## What the exercise asks
In the entries that follow, the lines from the one with "destruct (last (tq_list" through the one with "HQ, Hl, Ht|]." are the ones to write out, exactly and with both ends included. Nothing else should appear.
[Opening Data for this task section]
(* ===== verification/KmutexProps.v ===== *)
(** * Properties of kernel mutexes

    Ownership, mutual exclusion and hand-over, stated for a kernel whose other
    threads also use the mutex only through its operations. *)
From S2P Require Import Prelude Headers Sched SchedProps Kmutex.
Local Open Scope kernel_scope.

Section kmutex.
Context `{ErrnoH, IntrH}.

(** The holder and the waiting threads of the mutex at [mtx]. *)
Definition holder (k : kms) (mtx : positive) : option tid :=
  match mutexes k !! mtx with Some m => km_holder m | None => None end.
Definition waiters (k : kms) (mtx : positive) : list tid :=
  match mutexes k !! mtx with Some m => waiting (km_sched k) (km_waitq m) | None => [] end.

Lemma on_sched_ret {A} (m : M sched A) k a s :
  m (km_sched k) = Ret a s → on_sched m k = Ret a (Kms s (mutexes k)).
Proof. unfold on_sched, zoom. by intros ->. Qed.

(** The state in which [sched_switch] leaves the processor to the next thread. *)
Definition dispatched (s s' : sched) : Prop :=
  ∃ Q next t, queues s !! kt_runq = Some Q ∧ last (tq_list Q) = Some next ∧
    threads s !! next = Some t ∧
    let d := dequeued kt_runq (removelast (tq_list Q)) next t Q s in
    s' = Sched (threads d) (queues d) (Some next) (kt_proc t) (ipl d).

Definition with_ipl (i : Z) (k : kms) : kms :=
  let s := km_sched k in
  Kms (Sched (threads s) (queues s) (curthr s) (curproc s) i) (mutexes k).

(** Rules for code of the scheduler run by code that also has mutexes: [I] holds
    from the call of [sched_switch] and through its waits for interrupts. *)
Section switch_rule.
Context (P : Prop) (G : why → kms → Prop) (R : why → kms → kms → Prop) (I : kms → Prop).
Context (HP : P) (Hipl : ∀ k i, I k → I (with_ipl i k))
  (HG1 : ∀ k, I k → G IntrWait k) (HR1 : ∀ k k', R IntrWait k k' → I k').

Lemma on_sched_wait_rwp n : ∀ k, I k →
  rwp P G R (λ _, I) (on_sched (sched_switch_wait n) k).
Proof using All.
  induction n as [|n IH]; intros [s ms] HI; (apply rwp_zoom_bind; [done|done|]);
    (destruct (queues s !! kt_runq) as [Q|] eqn:HQ;
     [|eapply rwp_Panic; [unfold zoom; rewrite sched_queue_empty_eq; simpl; by rewrite HQ|done]]);
    (eapply rwp_Ret; [unfold zoom; rewrite sched_queue_empty_eq; simpl; by rewrite HQ|]);
    simpl; (destruct (tq_list Q); [|done]); [done|].
  apply rwp_zoom_bind; [done|done|]. eapply rwp_Ret; [reflexivity|].
  apply rwp_zoom_bind; [done|done|]. split; [by apply HG1, (Hipl (Kms s ms))|].
  intros k' HR. apply rwp_zoom_bind; [done|done|]. eapply rwp_Ret; [reflexivity|].
  apply IH, (Hipl k'). by eapply HR1.
Qed.

Lemma on_sched_switch_rwp (Q : unit → kms → Prop) k :
  I k →
  (∀ k s', I k → dispatched (km_sched k) s' → G ContextSwitch (Kms s' (mutexes k))) →
  (∀ k k' i, R ContextSwitch k k' → Q tt (with_ipl i k')) →
  rwp P G R Q (on_sched sched_switch k).
Proof using All.
  intros HI HG2 HR2. apply rwp_zoom_bind; [done|done|]. eapply rwp_Ret; [reflexivity|].
  apply rwp_zoom_bind; [done|done|]. eapply rwp_Ret; [reflexivity|].
  apply rwp_zoom_bind; [done|done|].
  eapply rwp_mono; [apply on_sched_wait_rwp; by apply (Hipl k)|]. intros [] [s ms] HI1.
  apply rwp_zoom_bind; [done|done|].
  destruct (curthr s) as [old|] eqn:Hold;
    [|eapply rwp_Panic; [unfold zoom, curthr_get; simpl; by rewrite Hold|exact HP]].
  eapply rwp_Ret; [unfold zoom, curthr_get; simpl; by rewrite Hold|].
  apply rwp_zoom_bind; [done|done|].
  destruct (queues s !! kt_runq) as [Qr|] eqn:HQ;
    [|eapply rwp_Panic; [unfold zoom; rewrite ktqueue_dequeue_eq; simpl; by rewrite HQ|exact HP]].
  destruct (last (tq_list Qr)) as [next|] eqn:Hl.
  2: { eapply rwp_Ret; [unfold zoom; rewrite ktqueue_dequeue_eq; simpl; by rewrite HQ, Hl|].
       apply rwp_zoom_bind; [done|done|]. done. }
  destruct (threads s !! next) as [t|] eqn:Ht.
  2: { eapply rwp_Panic; [|done]. unfold zoom. rewrite ktqueue_dequeue_eq. simpl.
       by rewrite HQ, Hl, Ht. }
  eapply rwp_Ret; [unfold zoom; rewrite ktqueue_dequeue_eq; simpl; by rewrite HQ, Hl, Ht|].
  apply rwp_zoom_bind; [done|done|]. eapply rwp_Ret; [reflexivity|].
  apply rwp_zoom_bind; [done|done|].
  eapply rwp_Ret; [unfold zoom, thr_get; simpl; by rewrite lookup_insert_eq|].
  simpl. split.
  - apply (HG2 (Kms s ms)); [done|]. exists Qr, next, t. done.
  - intros k' HR. by eapply HR2.
Qed.
End switch_rule.

(** ** Ownership *)

(** Thread [t] waits for the mutex or has been given it. *)
Definition pending (mtx : positive) (t : tid) (k : kms) : Prop :=
  ∃ m, mutexes k !! mtx = Some m ∧ km_waitq m ≠ kt_runq ∧
    (t ∈ waiting (km_sched k) (km_waitq m) ∨ km_holder m = Some t).

(** The states in which a thread blocked on the mutex can be resumed, when the
    other threads keep to the mutex operations: it is the current thread, it still
    waits or has been given the mutex, and if it was dispatched by the scheduler it
    is no longer queued. *)
Definition resumed (mtx : positive) (t : tid) (w : why) (k' : kms) : Prop :=
  curthr (km_sched k') = Some t ∧ pending mtx t k' ∧
  (w = ContextSwitch → t ∉ waiters k' mtx).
[Closing Data for this task section]
## Answer to the exercise
  destruct (last (tq_list Qr)) as [next|] eqn:Hl.
  2: { eapply rwp_Ret; [unfold zoom; rewrite ktqueue_dequeue_eq; simpl; by rewrite HQ, Hl|].
       apply rwp_zoom_bind; [done|done|]. done. }
  destruct (threads s !! next) as [t|] eqn:Ht.
  2: { eapply rwp_Panic; [|done]. unfold zoom. rewrite ktqueue_dequeue_eq. simpl.
       by rewrite HQ, Hl, Ht. }
  eapply rwp_Ret; [unfold zoom; rewrite ktqueue_dequeue_eq; simpl; by rewrite HQ, Hl, Ht|].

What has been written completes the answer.